If someone hurts me because they just don't have the tools or capacity to behave differently, but their intent is not necessarily harm, I can accept that. If they change their behavior, I know the apology is sincere and I am forgiving.

If someone purposely and knowingly and willingly hurts me, I don't have to forgive them or the action. I don't. I have sacrificed myself too many times and paid dearly.

I think what resonates with me is not so much forgiveness, but empathy and compassion. I can attempt to understand or at least accept that a person's experiences in life brought them to this point and the exchange had very little to do with me. It's not personal. After all, hurt people hurt people. I do not have to continue a relationship with them, but offer my empathy and compassion from a distance to protect myself and my peace.

My hurdle with forgiveness is to myself. I am very hard on myself and self blame for things well beyond my control or that I contributed to out of a misguided sense of loyalty or love or fear or guilt or programming. When I can forgive myself for staying, leaving, loving, being naive, blowing up, getting small, giving in, being stubborn, behaving poorly or being hurtful in return, I can regain my sense of self trust and self love. I return to equilibrium. I don't need apologies or closure from another person to heal. I need to love and trust myself.

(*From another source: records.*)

Lemma evaluate_loop_counts metrics counts w :
  NoDup metrics → Forall (evaluable (store w)) metrics →
  ∃ lg',
    for_each (evaluate_body self net) metrics counts w =
      ((tally_sent net (length (outbound w))
          (events_for self (store w) metrics) counts, None),
       {| store := store_after (store w) metrics;
          outbound := outbound w ++ events_for self (store w) metrics;
          log := lg' |}).
Proof.
  revert counts w. induction metrics as [|r metrics IH]; intros counts w Hnd Hev.
  - exists (log w). cbn. rewrite app_nil_r. destruct counts. by destruct w.
  - apply NoDup_cons in Hnd as [Hnotin Hnd].
    apply Forall_cons in Hev as [Hr Hev].
    cbn [for_each].
    destruct (evaluate_body_step_counts r counts w Hr) as (lg1 & ->).
    set (w1 := {| store := alter evaluated r (store w);
                  outbound := outbound w ++ events_for self (store w) [r];
                  log := lg1 |}).
    assert (Hsame : ∀ r', r' ∈ metrics → store w1 !! r' = store w !! r').
    { intros r' Hin. cbn. apply list_lookup_alter_ne. by intros ->. }
    destruct (IH (tally_sent net (length (outbound w))
                    (events_for self (store w) [r]) counts) w1 Hnd)
      as (lg2 & ->).
    { apply Forall_forall. intros r' Hin.
      eapply Forall_forall in Hev; [|done].
      destruct Hev as (d & ? & ?). exists d. by rewrite Hsame. }
    exists lg2. subst w1. cbn [store outbound store_after foldl].
    rewrite (events_for_ext self _ (store w) metrics) by done.
    rewrite (events_for_cons self (store w) r metrics), tally_sent_app.
    rewrite length_app, <- app_assoc. done.
Qed.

So I guess my peace of mind comes from releasing others and focusing on myself. For those who seek genuine forgiveness and feel remorse, I am magnanimous. For those who say the words, but don't back them with action, I can wish them well from a distance. As my therapist said, Trust is consistent actions over time. That equation has been my guiding light for filtering people in my life and being discerning about who I spend time with in this one beautiful life.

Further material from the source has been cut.